Um dia, lembro que estava para perder um metrô e, na pressa, ânsia e correria (olha só a combinação de palavras tão comuns à nossa rotina, novamente) para adentrar o vagão de forma minimamente organizada, e tentando guardar um molho de chaves em seu bolso menor, frontal, cometi um movimento brusco o suficiente para causar um estrago no fecho. O bolso nunca mais viria a fechar, ficando permanentemente aberto.
Meu lamento não podia ser maior. Parecia que ela – a mochila – me olhava boquiaberta (sim, eu juro que o bolso aberto me remetia a uma expressão de espanto) como que me questionando se, após tantos anos, eu ainda não havia entendido seu verdadeiro propósito. Tentei conserta-la durante o trajeto, mas nada. O estrago era proporcional ao meu lamento.
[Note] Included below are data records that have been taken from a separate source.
(* ===== verification/Mutex.v ===== *)
(** * The fiber mutex ([src/fiber_mutex.c])

    The mutex is a counter (1: free, 0: held, negative: held with waiters) and a
    queue of sleeping fibers.  An unlock that finds waiters hands the mutex to
    the oldest one: it pops it and schedules it, and the woken fiber owns the
    mutex when it runs.  The model is generic in the queue (class [WaitQueue]).

    A sleeping fiber is inside [fiber_manager_yield].  The choice [XEarly] is a
    return of that call although the fiber was not scheduled, which the yield of
    [src/fiber_manager.c] does when the fiber it picked is banned or the
    scheduler lock is taken (lines 130-135); the theorems say what holds without
    it, and [mutex_early_return] what happens with it. *)

From S2P Require Import Prelude Spinlock MpscFifo WaitQueue.

Section mutex.
Context {Q : Type} `{WaitQueue Q}.

(** ** State *)

(** [fiber_mutex_t], and the fibers the scheduler has been given. *)
Record mutex_shared := XShared { x_counter : Z; x_waiters : Q; x_ready : list nat }.

Inductive mutex_pc :=
| XIdle
| XWait (w : wait_pc)           (* lock: in fiber_manager_wait_in_mpsc_queue *)
| XHeld
| XWake (wake_count : Z)        (* unlock: in fiber_manager_wake_from_mpsc_queue *)
| XYield.                       (* unlock: in the final fiber_yield *)

Inductive mutex_choice :=
| XCallLock | XCallTrylock (spurious : bool) | XCallUnlock | XGo | XEarly.

(** ** Operations *)

Definition fiber_mutex_init (n : nat) : mutex_shared := XShared 1 (wq_init n) [].

(** The counter it leaves, and the nodes it frees. *)
Definition fiber_mutex_destroy (s : mutex_shared) : option (Z * list Z) :=
  freed ← wq_destroy (x_waiters s); Some (1, freed).

Definition fiber_mutex_lock (t : nat) (s : mutex_shared) (pc : mutex_pc)
    : option (mutex_shared * mutex_pc * list lock_ev) :=
  match pc with
  | XIdle =>
      let val := i32 (x_counter s - 1) in
      let s' := XShared val (x_waiters s) (x_ready s) in
      if Z.eqb val 0 then Some (s', XHeld, [EvAcquire t]) else Some (s', XWait WPush, [])
  | XWait WParked =>
      if decide (t ∈ x_ready s)
      then Some (XShared (x_counter s) (x_waiters s) (take_ready t (x_ready s)), XHeld, [EvAcquire t])
      else None
  | XWait w =>
      r ← fiber_manager_wait_in_mpsc_queue t w (x_waiters s);
      Some (XShared (x_counter s) r.1 (x_ready s), XWait r.2, [])
  | _ => None
  end.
Ainda assim, não a abandonei. Continuei levando-a comigo, sem consertá-la. A mochila já estava surradinha, coitada. – Até que esse bolso aberto combina com ela… – pensei comigo mesmo. E me propus a um novo desafio: passar a contar com ainda menos ´capacidade de carga´. Afinal, foram muitos anos num exercício diário de uma máxima que aprendi na faculdade: “Menos é mais”.
O que viria a acontecer, porém, provou que minhas lições ainda não haviam cessado. E que esse simples objeto ainda seria responsável por outras surpresas.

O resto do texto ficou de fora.